How do you balance your various roles and responsibilities, and what strategies do you use to maintain productivity and focus?

Balancing multiple roles requires clear communication and effective delegation. We hold weekly in-progress meetings to identify and address issues early on and rectify them as soon as possible. Work delegation is important as no one can work alone to ensure quality delivery of services. Clarity and defining job scopes clearly ensures everyone knows their responsibilities. This instills accountability within each team member and plays their role effectively. We also have contingency plans for team absences to maintain the continuity of tasks that need to be performed/completed.

How do the concepts of organized crime, transnational crime, and anti-corruption from your studies at HELP University apply to your work?

Yes, there are many theories, frameworks, and models which I have learned from my Master’s program studies. First and foremost, my studies provided a deep understanding of the causes and effects of fraud and crime and the psychology behind why people from various walks of life commit crime. More importantly, by understanding the motivation/pressure, opportunity, and rationalization of committing a crime, we can take proactive measures to prevent unlawful conduct within the company. For example, following the global economic slowdown and rise in the cost of living due to inflation, Citrine One Group developed CHARM, an initiative to help employees in financial difficulties by providing them interest-free loans of their one-month salary to assist them in times of financial emergencies. Additionally, we have our Employee Assistance Programme (EAP) to help employees going through mental stress to speak to Citrine One Group’s outsourced counselors or clinical psychiatrists.

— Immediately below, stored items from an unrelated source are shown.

(** As in file Agreement: a vote in the name of a correct member has been sent by it. *)
Definition authentic (net : list (NodeId * PBFTMessage)) (m : Shareable) : Prop :=
  hdr_from m.(header) ∈ v.(ViewInfo.quorum_members) /\
  (hdr_from m.(header) ∉ byz -> ~ System.is_proposal m.(message) -> (hdr_from m.(header), m.(message)) ∈ net).

(** What the replica thread does with its window, and the messages it sends. *)
Inductive act (net : list (NodeId * PBFTMessage)) (m : member) : list PBFTMessage -> member -> Prop :=
  | act_poll st c' : Offers.signals_recent m.(window) -> Consensus.poll m.(window) = mkRun (Ok (Some st)) c' [] ->
      act net m [] (mkMember c' m.(gone) m.(delivered))
  | act_message rng (sy : Sy) msg cm : sy_view sy = v -> authentic net msg -> consensus msg.(message) = Ok cm ->
      let r := Consensus.process_message rng sy msg m.(window) in
      act net m (sent r.(r_eff)).*2 (mkMember r.(r_st) m.(gone) m.(delivered))
  | act_queue msg cm : consensus msg.(message) = Ok cm ->
      act net m [] (mkMember (Consensus.queue msg m.(window)).(r_st) m.(gone) m.(delivered))
  | act_finalize d b c' eff : head m.(window).(decisions) = Some d ->
      Consensus.finalize v m.(window) = mkRun (Ok (Some b)) c' eff ->
      act net m (sent eff).*2 (mkMember c' (m.(gone) ++ [d]) (m.(delivered) ++ [b]))
  | act_tick i j d : m.(window).(decisions) !! i = Some d ->
      act net m [] (mkMember (Consensus.set_decisions (<[i := ConsensusDecision.set_accessory
        (accessory_tick j d.(ConsensusDecision.accessory)) d]> m.(window).(decisions)) m.(window)) m.(gone) m.(delivered))
  (** the guard changes: the replica opens or closes it, the proposer takes a number *)
  | act_guard f : act net m [] (mkMember (Consensus.on_guard f m.(window)) m.(gone) m.(delivered)).

(** One correct replica acts; sequence numbers do not wrap around. *)
Inductive step (y : t) : t -> Prop :=
  | step_act x out m' : x ∉ byz -> act y.(net) (y.(members) x) out m' -> Offers.bounded m'.(window) ->
      step y (mk (upd x m' y.(members)) (y.(net) ++ ((x,.) <$> out))).

Inductive reachable : t -> Prop :=
  | reachable_start : reachable start
  | reachable_step y y' : reachable y -> step y y' -> reachable y'.

(** ** The instance with a given number *)

Definition all (m : member) : list decision := m.(gone) ++ m.(window).(decisions).

(** The [k]-th instance of a replica; one that is not open yet is as it will be opened, without messages. *)
Definition instance (k : nat) (x : NodeId) (m : member) : decision :=
  default (init_decision x (s0 + N.of_nat k)%N v) (all m !! k).

(** The messages for a sequence number. *)
Definition net_at (s : SeqNo) (l : list (NodeId * PBFTMessage)) : list (NodeId * PBFTMessage) :=
  filter (fun p => msg_sequence_number p.2 = s) l.

(** Steps of one instance that send nothing. *)
Inductive quiet_step : decision -> decision -> Prop :=
  | qs_poll d : quiet_step d (ConsensusDecision.poll d).2
  | qs_tick j d : quiet_step d (ConsensusDecision.set_accessory (accessory_tick j d.(ConsensusDecision.accessory)) d)
  | qs_queue m c d : consensus m.(message) = Ok c -> quiet_step d (ConsensusDecision.queue (W := Effect) m d).(r_st).

Context {SL : SyncHandleLaws Sy} {L : AtlasLaws} (Hwf : ViewInfo.wf v).

(** *** Opening an instance with the messages that have arrived for it *)

Lemma queue_messages (ms : list Shareable) (P : Shareable -> bool) (f : Shareable -> MessageQueue.t -> MessageQueue.t) d :
  (forall m d, P m = true -> quiet_step d (ConsensusDecision.on_queue (f m) d)) ->
  Forall (fun m => P m = true) ms ->
  rtc quiet_step d (ConsensusDecision.on_queue (fun q => foldl (fun q m => f m q) q ms) d).
Proof.
  intros Hf Hms. revert d. induction Hms as [|m ms Hm _ IH]; intros d; cbn; [by destruct d|].
  eapply rtc_l; [by apply Hf|]. exact (IH _).
Qed.

Lemma queue_kind_step P f :
  (forall m, Progress.has_kind P m = true -> forall d, (ConsensusDecision.queue (W := Effect) m d).(r_st) = ConsensusDecision.on_queue (f m) d) ->
  forall m d, Progress.has_kind P m = true -> quiet_step d (ConsensusDecision.on_queue (f m) d).
Proof.
  intros H m d Hm. rewrite <- (H m Hm d). destruct (Progress.kind_consensus P m Hm) as (c & Hc & _). by eapply qs_queue.
Qed.

Lemma fold_queue_pre_prepare ms : forall q,
  foldl (fun q m => MessageQueue.queue_pre_prepare m q) q ms =
  MessageQueue.mk (q.(MessageQueue.get_queue) || negb (MessageQueue.is_empty ms)) (q.(MessageQueue.pre_prepares) ++ ms)
    q.(MessageQueue.prepares) q.(MessageQueue.commits).
Proof.
  induction ms as [|m ms IH]; intros [g a b c]; cbn; [by rewrite orb_false_r, app_nil_r|]. rewrite IH. cbn.
  by rewrite <- app_assoc, orb_true_r.
Qed.
Lemma fold_queue_prepare ms : forall q,
  foldl (fun q m => MessageQueue.queue_prepare m q) q ms =
  MessageQueue.mk (q.(MessageQueue.get_queue) || negb (MessageQueue.is_empty ms)) q.(MessageQueue.pre_prepares)
    (q.(MessageQueue.prepares) ++ ms) q.(MessageQueue.commits).
Proof.
  induction ms as [|m ms IH]; intros [g a b c]; cbn; [by rewrite orb_false_r, app_nil_r|]. rewrite IH. cbn.
  by rewrite <- app_assoc, orb_true_r.
Qed.
Lemma fold_queue_commit ms : forall q,
  foldl (fun q m => MessageQueue.queue_commit m q) q ms =
  MessageQueue.mk (q.(MessageQueue.get_queue) || negb (MessageQueue.is_empty ms)) q.(MessageQueue.pre_prepares)
    q.(MessageQueue.prepares) (q.(MessageQueue.commits) ++ ms).
Proof.
  induction ms as [|m ms IH]; intros [g a b c]; cbn; [by rewrite orb_false_r, app_nil_r|]. rewrite IH. cbn.
  by rewrite <- app_assoc, orb_true_r.
Qed.

Lemma queue_by_kind m c d :
  consensus m.(message) = Ok c ->
  (ConsensusDecision.queue (W := Effect) m d).(r_st) =
  ConsensusDecision.on_queue (match c.(cm_kind) with
    | PrePrepare _ => MessageQueue.queue_pre_prepare m
    | Prepare _ => MessageQueue.queue_prepare m
    | Commit _ => MessageQueue.queue_commit m end) d.
Proof. intros Hc. unfold ConsensusDecision.queue. rewrite Hc. run. by destruct (cm_kind c). Qed.

(** Opening an instance with waiting messages is opening it empty and queueing them. *)
Lemma open_steps x s pp p c :
  Progress.queue_kinds (MessageQueue.from_messages pp p c) ->
  rtc quiet_step (init_decision x s v) (ConsensusDecision.init_with_msg_log x s v (MessageQueue.from_messages pp p c)).
Proof.
  intros (Hpp & Hp & Hc). cbn in Hpp, Hp, Hc.
  assert (forall (P : ConsensusMessageKind -> bool) f,
    (forall m c d, consensus m.(message) = Ok c -> P c.(cm_kind) = true ->
       (ConsensusDecision.queue (W := Effect) m d).(r_st) = ConsensusDecision.on_queue (f m) d) ->
    forall m d, Progress.has_kind P m = true -> quiet_step d (ConsensusDecision.on_queue (f m) d)) as Hk.
  { intros P f Hf. apply queue_kind_step. intros m Hm d. destruct (Progress.kind_consensus P m Hm) as (cm & Hcm & HP). eauto. }
  etrans; [apply (queue_messages pp Progress.is_pp MessageQueue.queue_pre_prepare); [|done]|].
  { apply Hk. intros m cm d Hcm HP. rewrite (queue_by_kind m cm d Hcm). by destruct (cm_kind cm). }
  etrans; [apply (queue_messages p Progress.is_p MessageQueue.queue_prepare); [|done]|].
  { apply Hk. intros m cm d Hcm HP. rewrite (queue_by_kind m cm d Hcm). by destruct (cm_kind cm). }
  etrans; [apply (queue_messages c Progress.is_c MessageQueue.queue_commit); [|done]|].
  { apply Hk. intros m cm d Hcm HP. rewrite (queue_by_kind m cm d Hcm). by destruct (cm_kind cm). }
  unfold ConsensusDecision.on_queue. cbn. rewrite fold_queue_pre_prepare, fold_queue_prepare, fold_queue_commit. cbn.
  reflexivity.
Qed.

(** *** What the steps of a window do to its instances *)

Lemma poll_instances fuel : forall c,
  let c' := (Consensus.poll_loop fuel c).(r_st) in
  length c'.(decisions) = length c.(decisions) /\
  forall i d, c.(decisions) !! i = Some d -> exists d', c'.(decisions) !! i = Some d' /\ rtc quiet_step d d'.
Proof.
  induction fuel as [|fuel IH]; intros c; cbn [Consensus.poll_loop]; cbn zeta; [split; [done|eauto using rtc_refl]|]. run.
  destruct (Signals.pop_signalled _) as [[sg g]|].
  2: { destruct (Consensus.can_finalize c); (split; [done|eauto using rtc_refl]). }
  run. destruct (sn_index _ _) as [e|j]; [apply (IH (Consensus.set_signalled g c))|].
  destruct (decisions c !! j) as [d|] eqn:Hd.
  2: { unfold mbind, M_bind, bind, Consensus.on_decision. cbn. rewrite Hd. split; [done|eauto using rtc_refl]. }
  rewrite (ConsensusFacts.on_decision_bind j _ _ (Consensus.set_signalled g c) d Hd). cbn zeta.
  pose proof (qs_poll d) as Hq. destruct (ConsensusDecision.poll d) as [st d']. cbn [fst snd r_out r_st r_eff] in *.
  rewrite prepend_nil.
  assert (forall c1 r, c1.(decisions) = <[j := d']> c.(decisions) ->
    (length r.(decisions) = length c1.(decisions) /\
     forall i d, c1.(decisions) !! i = Some d -> exists d', r.(decisions) !! i = Some d' /\ rtc quiet_step d d') ->
    length r.(decisions) = length c.(decisions) /\
    forall i d, c.(decisions) !! i = Some d -> exists d', r.(decisions) !! i = Some d' /\ rtc quiet_step d d') as Hstep.
  { intros c1 r E [Hl H]. rewrite E, length_insert in Hl. split; [done|]. intros i x Hi. rewrite E in H.
    destruct (decide (j = i)) as [<-|Hne].
    - destruct (H j d') as (x' & Hx' & Hr); [apply list_lookup_insert_eq; by eapply lookup_lt_Some|].
      exists x'. split; [done|]. simplify_eq. by eapply rtc_l.
    - apply H. by rewrite list_lookup_insert_ne. }
  destruct st; run; first [eapply Hstep; [|apply IH]; by destruct (decide _)
                          |eapply Hstep; [|apply IH]; done
                          |eapply (Hstep (Consensus.push_signalled sg (Consensus.set_decisions (<[j:=d']> (decisions c)) (Consensus.set_signalled g c))));
                             [done|split; [done|eauto using rtc_refl]]].
Qed.

Lemma message_instances n c rng (sy : Sy) m cm :
  ConsensusFacts.inv n c -> sy_view sy = c.(Consensus.curr_view) -> consensus m.(message) = Ok cm ->
  let r := Consensus.process_message rng sy m c in
  (r.(r_st).(decisions) = c.(decisions) /\ sent r.(r_eff) = []) \/
  exists i d, c.(decisions) !! i = Some d /\ cm.(cm_seq) = sn_plus i c.(Consensus.seq_no) /\
    let r0 := ConsensusDecision.process_message rng c.(Consensus.node_id) sy m d in
    r.(r_st).(decisions) = <[i := r0.(r_st)]> c.(decisions) /\ sent r.(r_eff) = sent r0.(r_eff).
Proof.
  intros Hinv Hsy Hc. cbn zeta. unfold Consensus.process_message. rewrite Hc. run.
  pose proof (ConsensusFacts.route_spec n c cm.(cm_view) cm.(cm_seq) Hinv) as Hr.
  destruct (Consensus.route _ _ c) as [i| | |i].
  - left. by run.
  - by left.
  - left. destruct (tbo_queue_run m cm c.(Consensus.tbo_queue) Hc) as (q' & Hq & _).
    by rewrite (run_zoom_Ok _ _ _ _ _ _ _ Hq).
  - right. destruct Hr as (_ & Hs & d & Hd & _). exists i, d. split; [done|]. split; [done|]. rewrite Hd. run.
    rewrite (ConsensusFacts.on_decision_bind _ _ _ _ _ Hd). cbn zeta.
    destruct (ConsensusDecision.process_message rng c.(Consensus.node_id) sy m d) as [out d' eff].
    destruct out as [[]|e|]; cbn; by rewrite ?app_nil_r.
Qed.

Lemma queue_instances n c m cm :
  ConsensusFacts.inv n c -> consensus m.(message) = Ok cm ->
  (Consensus.queue m c).(r_st).(decisions) = c.(decisions) \/
  exists i d, c.(decisions) !! i = Some d /\
    (Consensus.queue m c).(r_st).(decisions) = <[i := (ConsensusDecision.queue (W := Effect) m d).(r_st)]> c.(decisions).
Proof.
  intros Hinv Hc. unfold Consensus.queue. rewrite Hc. run.
  assert (msg_sequence_number m.(message) = cm.(cm_seq)) as Hms.
  { destruct (message m); cbn in Hc; try done. by injection Hc as ->. }
  rewrite Hms. pose proof (ConsensusFacts.route_spec n c cm.(cm_view) cm.(cm_seq) Hinv) as Hr.
  destruct (Consensus.route _ _ c) as [i| | |i]; [by left..| |].
  - left. destruct (tbo_queue_run m cm c.(Consensus.tbo_queue) Hc) as (q' & Hq & _). unfold zoom. by rewrite Hq.
  - right. destruct Hr as (_ & _ & d & Hd & _). exists i, d. split; [done|].
    rewrite (ConsensusFacts.on_decision_bind _ _ _ _ _ Hd). cbn zeta.
    destruct (ConsensusDecision.queue_run m cm d Hc) as [q ->]. done.
Qed.

Lemma finalize_instances n c d b c' eff :
  ConsensusFacts.inv n c -> head c.(decisions) = Some d -> Consensus.finalize c.(Consensus.curr_view) c = mkRun (Ok (Some b)) c' eff ->
  exists rest pp p cc,
    c.(decisions) = d :: rest /\ d.(ConsensusDecision.phase) = PhaseDecided /\ ConsensusDecision.finalize d = Ok b /\
    Progress.queue_kinds (MessageQueue.from_messages pp p cc) /\
    c'.(decisions) = rest ++ [ConsensusDecision.init_with_msg_log c.(Consensus.node_id)
                                (sn_plus (length rest) (sn_next c.(Consensus.seq_no))) c.(Consensus.curr_view)
                                (MessageQueue.from_messages pp p cc)] /\
    c'.(Consensus.seq_no) = sn_next c.(Consensus.seq_no) /\ c'.(Consensus.node_id) = c.(Consensus.node_id) /\
    c'.(Consensus.curr_view) = c.(Consensus.curr_view) /\ sent eff = [].
Proof.
  intros Hinv Hh. pose proof (ConsensusFacts.i_kinds _ _ Hinv) as Hk. destruct (advance_kinds _ Hk) as [Hq _].
  rewrite advance_queue_spec in Hq. cbn in Hq.
  destruct (decisions c) as [|x rest] eqn:Hd; [done|]. injection Hh as ->.
  pose proof (ConsensusFacts.i_window _ _ Hinv) as Hw.
  pose proof (ConsensusFacts.shift_window _ _ _ _ 1 Hw ltac:(rewrite Hd; cbn; lia)) as Hw1.
  rewrite Hd in Hw1. cbn [drop] in Hw1.
  unfold Consensus.finalize. run. rewrite Hd. cbn [head]. destruct (ConsensusDecision.is_finalizeable d) eqn:Hf; [|done].
  unfold ConsensusDecision.is_finalizeable in Hf. apply bool_decide_eq_true in Hf.
  assert (match last rest with Some x => sn_next (ConsensusDecision.sequence_number x) | None => sn_next c.(Consensus.seq_no) end =
          sn_plus (length rest) (sn_next c.(Consensus.seq_no))) as Hseq.
  { destruct (last rest) as [x|] eqn:Hx; [exact (ConsensusFacts.last_seq _ _ _ _ x Hw1 Hx)|]. by apply last_None in Hx as ->. }
  intros H. apply bind_inv in H as (d0 & c1 & w1 & w2 & Hn & H & ->). inv_run H. rename Hr into Hfin. unfold Consensus.next_instance in Hn.
  rewrite run_get, Hd, !run_modify, advance_queue_spec, run_modify, Hseq in Hn.
  exists rest, (bucket 0 (TboQueue.pre_prepares (Consensus.tbo_queue c))), (bucket 0 (TboQueue.prepares (Consensus.tbo_queue c))),
    (bucket 0 (TboQueue.commits (Consensus.tbo_queue c))).
  revert Hn. destruct (negb _ && _); run; intros [= <- <- <-]; cbn; by split_and!.
Qed.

Secondly, this Master’s program has made me more attuned to business risks and made me more cautious of dealings that my business is exposed to, especially the modus operandi of organized and transnational crimes. Using such knowledge, I crafted policies and procedures that would prevent and deter any unlawful acts from occurring within the company and promote corporate integrity when we deal with suppliers, service providers, clients, or government agencies. We also encourage employees to uphold integrity when using the company’s assets and in dealings with external parties as each of them is an ambassador of the company.

Additionally, in my role as a Strategic Marketing Communication Consultant and Lead Counsel for Crisis, the knowledge gained from this Master’s program will definitely place me in good stead in terms of credibility, trust, and confidence from my clients to assist them in finding the best way forward to regain their damaged reputation caused by data leaks or cybersecurity breach or scams.

I would share insights on concepts such as corporate criminal liability, defense mechanisms using adequate procedures, deferred prosecution agreements, etc in the event an associated person to the company/business committed bribery or corrupt act.

Hence, once I complete my Master Programme in Economic Crime Management (ECM) by October 2024, my goal is to advocate ethical leadership in crisis and advise top management on proactive measures to prevent financial fraud, bribery, or corruption within organizations and externally.

I strongly believe that

“When the giving stops, the taking stops and vice-versa.”